BEGIN STORED DATA
(* ===== verification/RbTreeShape.v ===== *)
(** * Red-black trees as data

    The tree that linked nodes form, a tree with a hole, what it means that
    the nodes in memory form such a tree, and the red-black invariant. The
    nodes in order are the abstract view of a tree. *)

From stdpp Require Import gmap.
From Stdlib Require Import ZifyBool.
From S2P Require Import Prelude RbTree.

Local Open Scope Z_scope.

Inductive color := Red | Black.

Definition color_bit (c : color) : Z := match c with Red => RB_RED | Black => RB_BLACK end.

(** ** Trees and trees with a hole *)

(** A node is known by its address. *)
Inductive tree :=
  | E
  | T (c : color) (l : tree) (a : Z) (r : tree).

Definition root (t : tree) : Z := match t with E => 0 | T _ _ a _ => a end.

Fixpoint inorder (t : tree) : list Z :=
  match t with
  | E => []
  | T _ l a r => inorder l ++ a :: inorder r
  end.

(** One step down: the side that was taken, the node, and the other subtree. *)
Record frame := Frame { f_side : side; f_color : color; f_addr : Z; f_other : tree }.

Definition join (f : frame) (t : tree) : tree :=
  match f_side f with
  | Left => T (f_color f) t (f_addr f) (f_other f)
  | Right => T (f_color f) (f_other f) (f_addr f) t
  end.

(** The steps from the hole up to the root. *)
Fixpoint plug (k : list frame) (t : tree) : tree :=
  match k with
  | [] => t
  | f :: k => plug k (join f t)
  end.

(** The parent of the hole. *)
Definition above (k : list frame) : Z := match k with [] => 0 | f :: _ => f_addr f end.

(** The nodes before and after the hole, in order. *)
Fixpoint before (k : list frame) : list Z :=
  match k with
  | [] => []
  | f :: k => before k ++ match f_side f with Left => [] | Right => inorder (f_other f) ++ [f_addr f] end
  end.

Fixpoint after (k : list frame) : list Z :=
  match k with
  | [] => []
  | f :: k => match f_side f with Left => f_addr f :: inorder (f_other f) | Right => [] end ++ after k
  end.

Lemma inorder_plug k t : inorder (plug k t) = before k ++ inorder t ++ after k.
Proof.
  revert t. induction k as [|[s c a y] k IH]; intros t; cbn; [by rewrite app_nil_r|]. rewrite IH. unfold join.
  destruct s; cbn; rewrite ?app_nil_r, <- ?app_assoc; done.
Qed.

(** The nodes of a tree with a hole. *)
Definition outside (k : list frame) : list Z := before k ++ after k.

Lemma outside_cons s c a y k : outside (Frame s c a y :: k) ≡ₚ a :: inorder y ++ outside k.
Proof. unfold outside. destruct s; cbn; rewrite ?app_nil_r; solve_Permutation. Qed.

Lemma plug_perm k t : inorder (plug k t) ≡ₚ inorder t ++ outside k.
Proof. rewrite inorder_plug. unfold outside. solve_Permutation. Qed.

(** ** Trees in memory *)

Definition addr_ok (a : Z) : Prop := 0 < a < 2 ^ 32 /\ a mod 4 = 0.

(** The word that holds the parent [p] and the colour [c]. *)
Definition word (p : Z) (c : color) : Z := Z.lor p (color_bit c).

(** The nodes at [h] form the tree [t] below [p]. *)
Fixpoint repr (h : gmap Z rb_node) (p : Z) (t : tree) : Prop :=
  match t with
  | E => True
  | T c l a r => h !! a = Some (RbNode (word p c) (root r) (root l)) /\ addr_ok a /\ repr h a l /\ repr h a r
  end.

Definition frame_node (f : frame) (p x : Z) : rb_node :=
  match f_side f with
  | Left => RbNode (word p (f_color f)) (root (f_other f)) x
  | Right => RbNode (word p (f_color f)) x (root (f_other f))
  end.

(** The nodes around a hole that holds the address [x]; [rt] is the root. *)
Fixpoint around (h : gmap Z rb_node) (rt : Z) (k : list frame) (x : Z) : Prop :=
  match k with
  | [] => rt = x
  | f :: k => h !! f_addr f = Some (frame_node f (above k) x) /\ addr_ok (f_addr f) /\ repr h (f_addr f) (f_other f) /\
              around h rt k (f_addr f)
  end.

(** The tree [t] in the hole of [k], no node twice. *)
Record holds {X} (st : rbtree X) (k : list frame) (t : tree) : Prop := {
  ho_around : around (nodes st) (root_node st) k (root t);
  ho_tree : repr (nodes st) (above k) t;
  ho_nodup : NoDup (inorder t ++ outside k)
}.

(** Moving the hole down and up. *)
Lemma holds_join {X} (st : rbtree X) f k t : holds st (f :: k) t <-> holds st k (join f t).
Proof.
  assert (Hp : inorder t ++ outside (f :: k) ≡ₚ inorder (join f t) ++ outside k).
  { destruct f as [s c a y]. rewrite outside_cons. unfold join. destruct s; cbn; solve_Permutation. }
  split; intros [Ha Ht Hn]; destruct f as [s c a y]; unfold join, frame_node in *; cbn in *.
  - destruct Ha as (Hl & Hok & Hy & Ha). split; [by destruct s| |by rewrite <- Hp]. destruct s; cbn; by split_and!.
  - split; [|by destruct s; cbn in *; destruct_and!|by rewrite Hp]. destruct s; cbn in *; destruct_and!; by split_and!.
Qed.

Lemma holds_plug {X} (st : rbtree X) k t : holds st k t <-> holds st [] (plug k t).
Proof. revert t. induction k as [|f k IH]; intros t; [done|]. rewrite holds_join. apply IH. Qed.

(** A part of the way down, below the node [p]; the hole holds the address
    [x]. *)
Definition above_or (p : Z) (k : list frame) : Z := match k with [] => p | f :: _ => f_addr f end.

Fixpoint top (k : list frame) (x : Z) : Z := match k with [] => x | f :: k => top k (f_addr f) end.

Fixpoint seg (h : gmap Z rb_node) (p : Z) (k : list frame) (x : Z) : Prop :=
  match k with
  | [] => True
  | f :: k => h !! f_addr f = Some (frame_node f (above_or p k) x) /\ addr_ok (f_addr f) /\ repr h (f_addr f) (f_other f) /\
              seg h p k (f_addr f)
  end.

Lemma root_plug k t : root (plug k t) = top k (root t).
Proof. revert t. induction k as [|[[] c a y] k IH]; intros t; [done|apply IH..]. Qed.

Lemma repr_plug h p k t : repr h p (plug k t) <-> seg h p k (root t) /\ repr h (above_or p k) t.
Proof.
  revert t. induction k as [|[s c a y] k IH]; intros t; cbn [plug seg]; [by cbn; naive_solver|]. rewrite IH. unfold frame_node, join.
  destruct s; cbn; naive_solver.
Qed.

Lemma top_ok h p k x : seg h p k x -> addr_ok x -> addr_ok (top k x).
Proof. revert x. induction k as [|f k IH]; intros x; [done|]. intros (_ & Hf & _ & Hk) _. by apply IH. Qed.

Lemma holds_app {X} (st : rbtree X) k1 k2 t : holds st (k1 ++ k2) t <-> holds st k2 (plug k1 t).
Proof. revert t. induction k1 as [|f k1 IH]; intros t; [done|]. cbn [app plug]. by rewrite holds_join, IH. Qed.

(** Every node of the tree is in memory, so that the way up is not longer than
    there are nodes. *)
Lemma repr_mapped h p t a : repr h p t -> a ∈ inorder t -> is_Some (h !! a) /\ addr_ok a.
Proof.
  revert p. induction t as [|c l IHl b r IHr]; intros p; cbn; [by intros _ ?%not_elem_of_nil|].
  intros (Hb & Hok & Hl & Hr) [Ha|[->|Ha]%elem_of_cons]%elem_of_app; [by eapply IHl|split; eauto|by eapply IHr].
Qed.

Lemma length_outside k : (length k <= length (outside k))%nat.
Proof. induction k as [|[s c a y] k IH]; [done|]. rewrite outside_cons. cbn. rewrite length_app. lia. Qed.

Lemma holds_length {X} (st : rbtree X) k t : holds st k t -> (length (inorder t) + length k <= size (nodes st))%nat.
Proof.
  intros H. pose proof (proj1 (holds_plug st k t) H) as [_ Ht Hnd]. unfold outside in Hnd. cbn in Hnd. rewrite !app_nil_r in Hnd.
  assert (Hsub : list_to_set (inorder (plug k t)) ⊆ dom (nodes st)).
  { intros a Ha. apply elem_of_list_to_set in Ha. apply elem_of_dom. by eapply repr_mapped. }
  apply subseteq_size in Hsub. rewrite size_list_to_set, size_dom, plug_perm, length_app in Hsub by done. pose proof (length_outside k). lia.
Qed.

(** ** The shared word *)

Lemma word_parent p c : p = 0 \/ addr_ok p -> __rb_parent (word p c) = p.
Proof.
  intros Hp. unfold __rb_parent, word. rewrite Z.land_lor_distr_l.
  assert (Z.land (color_bit c) (U32_MAX - 3) = 0) as -> by (by destruct c). rewrite Z.lor_0_r.
  destruct Hp as [->|[Hr Hm]]; [done|]. pose proof (round_down_spec p 4 2) as E. unfold round_down in E.
  change (u32 (4 - 1)) with 3 in E. rewrite E; [lia|by split|lia].
Qed.

Lemma word_color p c : p = 0 \/ addr_ok p -> __rb_color (word p c) = color_bit c.
Proof.
  intros Hp. unfold __rb_color, word. rewrite Z.land_lor_distr_l.
  assert (Z.land p 1 = 0) as ->.
  { change 1 with (Z.ones 1). rewrite Z.land_ones by lia. destruct Hp as [->|[_ Hm]]; [done|].
    change (2 ^ 1) with 2. Z.to_euclidean_division_equations. lia. }
  by destruct c.
Qed.

Lemma word_red p : word p Red = p.
Proof. apply Z.lor_0_r. Qed.

Lemma word_recolor p c : Z.lor (word p c) RB_BLACK = word p Black.
Proof. unfold word. rewrite <- Z.lor_assoc. by destruct c. Qed.

(** ** Writing outside a tree *)

Lemma repr_put h p t a n : a ∉ inorder t -> repr (<[a := n]> h) p t <-> repr h p t.
Proof.
  revert p. induction t as [|c l IHl b r IHr]; intros p Ha; [done|]. cbn in *.
  rewrite elem_of_app, elem_of_cons in Ha. rewrite lookup_insert_ne, IHl, IHr by (intros; subst; tauto). done.
Qed.

Lemma around_put h rt k x a n : a ∉ outside k -> around (<[a := n]> h) rt k x <-> around h rt k x.
Proof.
  revert x. induction k as [|[s c b y] k IH]; intros x Ha; [done|]. rewrite outside_cons, elem_of_cons, elem_of_app in Ha.
  cbn [around f_addr f_other]. rewrite lookup_insert_ne, repr_put, IH by (intros; subst; tauto). done.
Qed.

Lemma seg_put h p k x a n : a ∉ outside k -> seg (<[a := n]> h) p k x <-> seg h p k x.
Proof.
  revert x. induction k as [|[s c b y] k IH]; intros x Ha; [done|]. rewrite outside_cons, elem_of_cons, elem_of_app in Ha.
  cbn [seg f_addr f_other]. rewrite lookup_insert_ne, repr_put, IH by (intros; subst; tauto). done.
Qed.

Lemma repr_addr h p t : repr h p t -> root t = 0 \/ addr_ok (root t).
Proof. destruct t; cbn; [by left|]. intros (_ & ? & _). by right. Qed.

Lemma above_addr h rt k x : around h rt k x -> above k = 0 \/ addr_ok (above k).
Proof. destruct k; cbn; [by left|]. intros (_ & ? & _). by right. Qed.

(** ** The red-black invariant *)

(** No red node has a red child, and every way down passes the same number of
    black nodes: the colour of the root and that number. *)
Inductive rbt : tree -> color -> nat -> Prop :=
  | rbt_E : rbt E Black 0
  | rbt_R l a r n : rbt l Black n -> rbt r Black n -> rbt (T Red l a r) Red n
  | rbt_B l a r cl cr n : rbt l cl n -> rbt r cr n -> rbt (T Black l a r) Black (S n).

(** A tree of colour [c] and black height [n] fits the hole. *)
Inductive fits : list frame -> color -> nat -> Prop :=
  | fits_nil n : fits [] Black n
  | fits_R s a y k n : rbt y Black n -> fits k Red n -> fits (Frame s Red a y :: k) Black n
  | fits_B s a y cy k c n : rbt y cy n -> fits k Black (S n) -> fits (Frame s Black a y :: k) c n.

Definition rb_ok (t : tree) : Prop := exists n, rbt t Black n.

Create HintDb rb discriminated.
#[export] Hint Constructors rbt fits : rb.

Lemma fits_plug k t c n : fits k c n -> rbt t c n -> rb_ok (plug k t).
Proof.
  intros Hk. revert t. induction Hk as [n|s a y k n Hy _ IH|s a y cy k c n Hy _ IH]; intros t Ht; cbn; [by exists n|..];
    apply IH; destruct s; unfold join; cbn; eauto with rb.
Qed.

(** A valid tree around a hole that holds a valid tree. *)
Lemma plug_fits k t m : rbt (plug k t) Black m -> exists c' n, rbt t c' n /\ fits k c' n.
Proof.
  revert t m. induction k as [|[s c a y] k IH]; intros t m Ht; [by exists Black, m; eauto with rb|].
  cbn in Ht. destruct (IH _ _ Ht) as (c' & n & Hj & Hk). unfold join in Hj. destruct s; cbn in Hj; inversion Hj; subst; eauto with rb.
Qed.

(** ** Running code *)

(** [m] returns, and the result satisfies [Q]. *)
Definition wp {A} (m : outcome A) (Q : A -> Prop) : Prop := match m with Ok x => Q x | _ => False end.

Lemma wp_bind {A B} (m : outcome A) (k : A -> outcome B) Q : wp m (fun x => wp (k x) Q) -> wp (x ← m; k x) Q.
Proof. by destruct m. Qed.

Lemma wp_Ok {A} (x : A) (Q : A -> Prop) : Q x -> wp (Ok x) Q.
Proof. done. Qed.

Lemma wp_mono {A} (m : outcome A) (P Q : A -> Prop) : wp m P -> (forall x, P x -> Q x) -> wp m Q.
Proof. destruct m; cbn; auto. Qed.

Lemma wp_exists {A} (m : outcome A) (Q : A -> Prop) : wp m Q -> exists x, m = Ok x /\ Q x.
Proof. destruct m; cbn; [eauto|done..]. Qed.

Section rules.
Context {X : Type}.
Implicit Types st : rbtree X.

(** Reading and writing where the nodes are known to be [h] and the root to
    be [rt]. *)
Lemma wp_node_at st h a n Q : nodes st = h -> h !! a = Some n -> Q n -> wp (node_at st a) Q.
Proof. intros <- Ha HQ. unfold node_at. by rewrite Ha. Qed.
END STORED DATA
Within the material above, extract exactly the lines that start at the line containing "Proof. destruct t;" and stop after the line containing "l a r) Red n", and only those.

Proof. destruct t; cbn; [by left|]. intros (_ & ? & _). by right. Qed.

Lemma above_addr h rt k x : around h rt k x -> above k = 0 \/ addr_ok (above k).
Proof. destruct k; cbn; [by left|]. intros (_ & ? & _). by right. Qed.

(** ** The red-black invariant *)

(** No red node has a red child, and every way down passes the same number of
    black nodes: the colour of the root and that number. *)
Inductive rbt : tree -> color -> nat -> Prop :=
  | rbt_E : rbt E Black 0
  | rbt_R l a r n : rbt l Black n -> rbt r Black n -> rbt (T Red l a r) Red n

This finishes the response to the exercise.